WE DIDN’T START THE FIRE
FROM A TO Z
On September 27, 1989, the iconic song by Billy Joel, We Didn’t Start the Fire hit the airwaves. It was a history lesson set to music. When you first heard the song, did you know or remember all the people places, things and events mentioned in the lyrics? I sure didn’t. Back in 1989 before the internet was something everyone had access to, my boyfriend (now husband) and I headed to the local public library and looked up all the historical references. This month, for the A to Z Challenge, I am writing about that history.
Malcolm X (May 19, 1925 – February 21, 1965), born Malcolm Little and later also known as el-Hajj Malik el-Shabazz, was an African-American Muslim minister and human rights activist.
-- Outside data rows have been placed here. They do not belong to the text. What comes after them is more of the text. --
(** * PlayMaster: the realtime audio session of the App component

    A shallow embedding of the session logic of the [App] React component
    (state hooks, refs, the callbacks given to [ai.live.connect], the capture
    callback, the two effects and [toggleMic]) and of [types.ts].

    Conventions of the embedding.
    - React state and refs are the fields of one record, [AppState]; a
      [useState] setter is a record update.
    - Every callback of the component is a function on [AppState]; an
      asynchronous callback also returns how its promise settles.
    - After a callback has run, React renders again when a state value changed
      and runs the effects whose dependencies changed; [render] does this until
      no state value changes. A callback and the renders it causes are one
      step, [dispatch]: they complete before the next event is delivered, and
      an asynchronous callback is not interleaved with another one.
    - What the component does to the outside world (Web Audio, the live
      session, the media devices) is appended to the [trace] field, in order.
    - Times and sample values are rationals: every finite IEEE-754 number is
      one, and scaling a 32-bit float by 32768 is exact in double precision.
      Rounding of the additions on the audio clock is not modelled. *)

From Stdlib Require Import ZArith QArith Qminmax Qround List String Bool Lia.
Import ListNotations.

Local Open Scope string_scope.
Local Open Scope list_scope.

(** ** types.ts *)

Inductive AppStatus : Set :=
| IDLE | FILE_UPLOADED | CONNECTING | READY | LISTENING | SPEAKING | ERROR.

Inductive ScriptType : Set := text | image | raw_text.

Record ScriptContent : Set := mkScript {
  type : ScriptType;
  data : option string;
  textContent : option string;
  name : string
}.

Definition AppStatus_eqb (a b : AppStatus) : bool :=
  match a, b with
  | IDLE, IDLE | FILE_UPLOADED, FILE_UPLOADED | CONNECTING, CONNECTING
  | READY, READY | LISTENING, LISTENING | SPEAKING, SPEAKING | ERROR, ERROR => true
  | _, _ => false
  end.

(** ** JavaScript values used by the component *)

(** Truthiness of an optional string: [undefined] and the empty string are
    falsy. *)
Definition truthy (s : option string) : bool :=
  match s with
  | Some s' => negb (String.eqb s' "")
  | None => false
  end.

(** A JavaScript number: a finite value, NaN, or an infinity ([true] is
    positive). *)
Inductive Number : Set :=
| Finite (q : Q)
| NaN
| Infinity (positive : bool).

(** How the promise of an asynchronous callback settles during the call. *)
Inductive Promise : Set :=
| Fulfilled
| Rejected
| Pending.

(** ** The outside world *)

(** An [AudioBufferSourceNode] is identified by the order of its creation. *)
Definition Source := nat.

(** The one field of an [AudioBuffer] the component reads. *)
Record AudioBuffer : Set := mkBuffer { duration : Q }.

(** The parts of a [LiveServerMessage] the component reads:
    [serverContent?.modelTurn?.parts?.[0]?.inlineData?.data] and the
    truthiness of [serverContent?.interrupted]. *)
Record LiveServerMessage : Set := mkMessage {
  inlineData : option string;
  interrupted : bool
}.

(** Calls that leave the component, in the order they are made. *)
Inductive IO : Set :=
| NewAudioContext (sampleRate : Z)
| LiveConnect (sc : ScriptContent)
| GetUserMedia
| SendRealtimeInput (payload : string) (mimeType : string)
| SourceStart (s : Source) (when : Q) (d : Q)
| SourceStop (s : Source)
| SessionClose.

(** ** The component's state: hooks and refs of [App] *)

Record AppState : Set := mkApp {
  status : AppStatus;                 (* useState(AppStatus.IDLE) *)
  script : option ScriptContent;      (* useState(null) *)
  scriptGen : nat;                    (* identity of the [script] value *)
  isMicOn : bool;                     (* useState(false) *)
  errorMsg : option string;           (* useState(null) *)
  inputAudioContextRef : bool;        (* .current is not null *)
  outputAudioContextRef : bool;
  sessionRef : bool;
  nextStartTimeRef : Q;               (* useRef(0) *)
  sourcesRef : list Source;           (* a Set, in insertion order *)
  micStreamRef : bool;
  scriptProcessorRef : bool;
  isMicOnRef : bool;                  (* useRef(false) *)
  connScript : option ScriptContent;  (* [script] as captured by the callbacks *)
  created : nat;                      (* source nodes created so far *)
  trace : list IO
}.

Definition initial : AppState :=
  mkApp IDLE None 0 false None false false false 0%Q [] false false false None 0 [].

Definition setStatus (v : AppStatus) (st : AppState) : AppState :=
  mkApp v (script st) (scriptGen st) (isMicOn st) (errorMsg st)
    (inputAudioContextRef st) (outputAudioContextRef st) (sessionRef st)
    (nextStartTimeRef st) (sourcesRef st) (micStreamRef st)
    (scriptProcessorRef st) (isMicOnRef st) (connScript st) (created st) (trace st).

(** [setScript]: a new object is a new identity; [null] over [null] is no
    change. *)
Definition setScript (v : option ScriptContent) (st : AppState) : AppState :=
  match v, script st with
  | None, None => st
  | _, _ =>
    mkApp (status st) v (S (scriptGen st)) (isMicOn st) (errorMsg st)
      (inputAudioContextRef st) (outputAudioContextRef st) (sessionRef st)
      (nextStartTimeRef st) (sourcesRef st) (micStreamRef st)
      (scriptProcessorRef st) (isMicOnRef st) (connScript st) (created st) (trace st)
  end.

Definition setIsMicOn (v : bool) (st : AppState) : AppState :=
  mkApp (status st) (script st) (scriptGen st) v (errorMsg st)
    (inputAudioContextRef st) (outputAudioContextRef st) (sessionRef st)
    (nextStartTimeRef st) (sourcesRef st) (micStreamRef st)
    (scriptProcessorRef st) (isMicOnRef st) (connScript st) (created st) (trace st).

Definition setErrorMsg (v : option string) (st : AppState) : AppState :=
  mkApp (status st) (script st) (scriptGen st) (isMicOn st) v
    (inputAudioContextRef st) (outputAudioContextRef st) (sessionRef st)
    (nextStartTimeRef st) (sourcesRef st) (micStreamRef st)
    (scriptProcessorRef st) (isMicOnRef st) (connScript st) (created st) (trace st).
Through his activism, he became associated with the Nation of Islam, an African American political and religious movement, founded in 1930 in Detroit, Michigan, United States, by Wallace D. Fard Muhammad. To Malcolm X’s admirers, he was a courageous advocate for the rights of blacks, a man who indicted white America in the harshest terms for its crimes against black Americans; detractors accused him of preaching racism and violence. He has been called one of the greatest and most influential African Americans in history.
On December 1, 1963, when asked for a comment about the assassination of President John F. Kennedy, Malcolm X said that it was a case of “chickens coming home to roost”. He added that “chickens coming home to roost never did make me sad; they’ve always made me glad.” The New York Times wrote, “in further criticism of Mr. Kennedy, the Muslim leader cited the murders of Patrice Lumumba, Congo leader, of Medgar Evers, civil rights leader, and of the Negro girls bombed earlier this year in a Birmingham church. These, he said, were instances of other ‘chickens coming home to roost’.” The remarks prompted a widespread public outcry. The Nation of Islam, which had sent a message of condolence to the Kennedy family and ordered its ministers not to comment on the assassination, publicly censured their former shining star. Malcolm X retained his post and rank as minister; but was prohibited from public speaking for 90 days. In February 1965, he was assassinated by three members of the Nation of Islam.